How LeBron James turned himself into a highly efficient scoring machine - mitmads
http://www.grantland.com/story/_/id/9109245/how-lebron-james-transformed-game-become-highly-efficient-scoring-machine

======
jaebrown
This is a really good article. I was just talking with my friends on how it
seems like LeBron realized that he can be unstoppable; which in reality and
from this read, means he's more efficient. When you're efficient at anything,
it always look like you're dominate and at times unstoppable. Take Apple for
example: During 2007 - 2011, they were on a run where we all thought the world
would be iEverything.

I think finding your efficient level is the key indicator to someone or thing
looking unstoppable once in motion.
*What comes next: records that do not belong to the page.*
(* ===== verification/ReadBudget.v ===== *)
(** * Hierarchical read budgets under concurrency (internal/domain/request_policy.go)

    A budget handle is the root-to-leaf list of its scope pointers; scopes live
    in a shared store.  Every operation is split at its synchronisation points
    (one step per mutex or gate operation), and steps of any number of
    goroutines interleave freely: [do_step] executes one step, [reachable] is
    the closure.  The mutex and the one-slot gate channel record their current
    owner; the code only observes whether they are free. *)

From S2P Require Import Prelude.

Module ReadBudget.
Open Scope Z_scope.

Abbreviation loc := nat.
Abbreviation tid := nat.

Definition MaxInt64 : Z := 2 ^ 63 - 1.
Definition in_int64 (z : Z) : bool := (- 2 ^ 63 <=? z) && (z <=? MaxInt64).

(** ** Data *)

Record ReadBudgetUsage := { Attempts : Z; ResponseBytes : Z }.

Record readBudgetScope := {
  maxAttempts : Z;
  attempts : Z;
  maxResponseBytes : Z;
  responseBytes : Z;
  mu : option tid;           (* [None]: unlocked *)
  responseGate : option tid  (* [None]: the token is in the channel *)
}.

(** A handle is a slice of scope pointers; [None] is the nil pointer. *)
Definition ReadBudget := list (option loc).

Inductive readBudgetDimension := readBudgetAttempts | readBudgetResponseBytes.

(** [DiagnosticWriteAttempted]; [None] is the nil receiver. *)
Definition DiagnosticWriteAttempted (e : option readBudgetDimension) : bool :=
  match e with
  | Some readBudgetAttempts => false
  | _ => true
  end.

Definition with_attempts (v : Z) (s : readBudgetScope) : readBudgetScope :=
  {| maxAttempts := maxAttempts s; attempts := v; maxResponseBytes := maxResponseBytes s;
     responseBytes := responseBytes s; mu := mu s; responseGate := responseGate s |}.
Definition with_bytes (v : Z) (s : readBudgetScope) : readBudgetScope :=
  {| maxAttempts := maxAttempts s; attempts := attempts s; maxResponseBytes := maxResponseBytes s;
     responseBytes := v; mu := mu s; responseGate := responseGate s |}.
Definition with_mu (v : option tid) (s : readBudgetScope) : readBudgetScope :=
  {| maxAttempts := maxAttempts s; attempts := attempts s; maxResponseBytes := maxResponseBytes s;
     responseBytes := responseBytes s; mu := v; responseGate := responseGate s |}.
Definition with_gate (v : option tid) (s : readBudgetScope) : readBudgetScope :=
  {| maxAttempts := maxAttempts s; attempts := attempts s; maxResponseBytes := maxResponseBytes s;
     responseBytes := responseBytes s; mu := mu s; responseGate := v |}.

(** ** Handles *)

Fixpoint canonical_loop (seen : gset loc) (b : ReadBudget) : option (list loc) :=
  match b with
  | [] => Some []
  | None :: _ => None
  | Some l :: b' =>
      if bool_decide (l ∈ seen) then None
      else match canonical_loop ({[l]} ∪ seen) b' with
           | Some ls => Some (l :: ls)
           | None => None
           end
  end.

(** [canonicalScopes]: the scopes of a valid handle; [None] is [valid = false]. *)
Definition canonicalScopes (b : option ReadBudget) : option (list loc) :=
  match b with
  | None => None
  | Some [] => None
  | Some b => canonical_loop ∅ b
  end.

Inductive budgetError := NegativeAttempts | NegativeBytes | UsageAttempts | UsageBytes | InvalidParent.

Record store := { scopes : gmap loc readBudgetScope; next : loc }.

Open Scope atl_scope.

Definition newReadBudget (st : store) (parent : option ReadBudget) (maxA maxB : Z) (usage : ReadBudgetUsage)
    : result budgetError (store * ReadBudget) :=
  let! _ := guard_err (negb (maxA <? 0)) NegativeAttempts in
  let! _ := guard_err (negb (maxB <? 0)) NegativeBytes in
  let! _ := guard_err (negb ((Attempts usage <? 0) || (maxA <? Attempts usage))) UsageAttempts in
  let! _ := guard_err (negb ((ResponseBytes usage <? 0) || (maxB <? ResponseBytes usage))) UsageBytes in
  let scope := {| maxAttempts := maxA; attempts := Attempts usage; maxResponseBytes := maxB;
                  responseBytes := ResponseBytes usage; mu := None; responseGate := None |} in
  let! prefix := match parent with
                 | None => Ok []
                 | Some p => match canonicalScopes (Some p) with
                             | Some ls => Ok (Some <$> ls)
                             | None => Err InvalidParent
                             end
                 end in
  Ok ({| scopes := <[next st := scope]> (scopes st); next := S (next st) |}, prefix ++ [Some (next st)]).

Definition zero_usage : ReadBudgetUsage := {| Attempts := 0; ResponseBytes := 0 |}.
Definition NewReadBudgetWithUsage (st : store) (maxA maxB : Z) (usage : ReadBudgetUsage) :=
  newReadBudget st None maxA maxB usage.
Definition NewReadBudget (st : store) (maxA maxB : Z) := NewReadBudgetWithUsage st maxA maxB zero_usage.
Definition NewChildReadBudget (st : store) (parent : option ReadBudget) (maxA maxB : Z) :=
  newReadBudget st parent maxA maxB zero_usage.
Meaning, once your startup is off the
ground with a business model and making money on said business model, your
next step is to find the efficiency level for which you best operate on. This
includes all aspects of the company, not just sales. LeBron is an efficient
scorer but also an efficient passer and defensive player. It wasn't until all
things were working together and not in isolation, when people were like
"WOW!!!, I think he figured it out". So if sales and everything else are
booming but you have a very inefficient product development cycle, you will
not be at your peak performance level. VentureBeat had an article about Tibco;
which details this about having great technology and rocking but a sales
missteps; which didn't allow them to get to their true efficient/ peak
performance level (<http://venturebeat.com/2013/03/28/tibco/>). This seems
like the problem with Apple now. They don't seem to be as dominate and
unstoppable as before; which could be by design but I doubt it. The management
shakeup and recent hiccups with Maps and Siri, shows that Apple is now not as
efficient as it once was.

I believe when your efficiency level is found, you take nothing for granted as
LeBron mentions is the reason he has transformed as a player. When you work at
being great and the best you can be, you find out who you are and what works
the best. You also find out who you are not and what doesn't work. You exclude
what you're not and what doesn't work from the equation and focus on the
variables that work for you. Only you can stop you, once you found your
efficiency level that gets you to peak performance.

------
chechakintaro
"It's work," James says. "It's a lot of work. It's being in workouts, and not
accomplishing your goal, and paying for it. So, if I get to a spot in a
workout and want to make eight out of 10, if I don't make eight of 10, then I
run. I push myself to the point of exhaustion until I make that goal. So you
build up that mentality that you got to make that shot and then use that in a
game situation — it's the ultimate feeling, when you're able to work on
something and implement it." That's a very inspiring pharagrafh.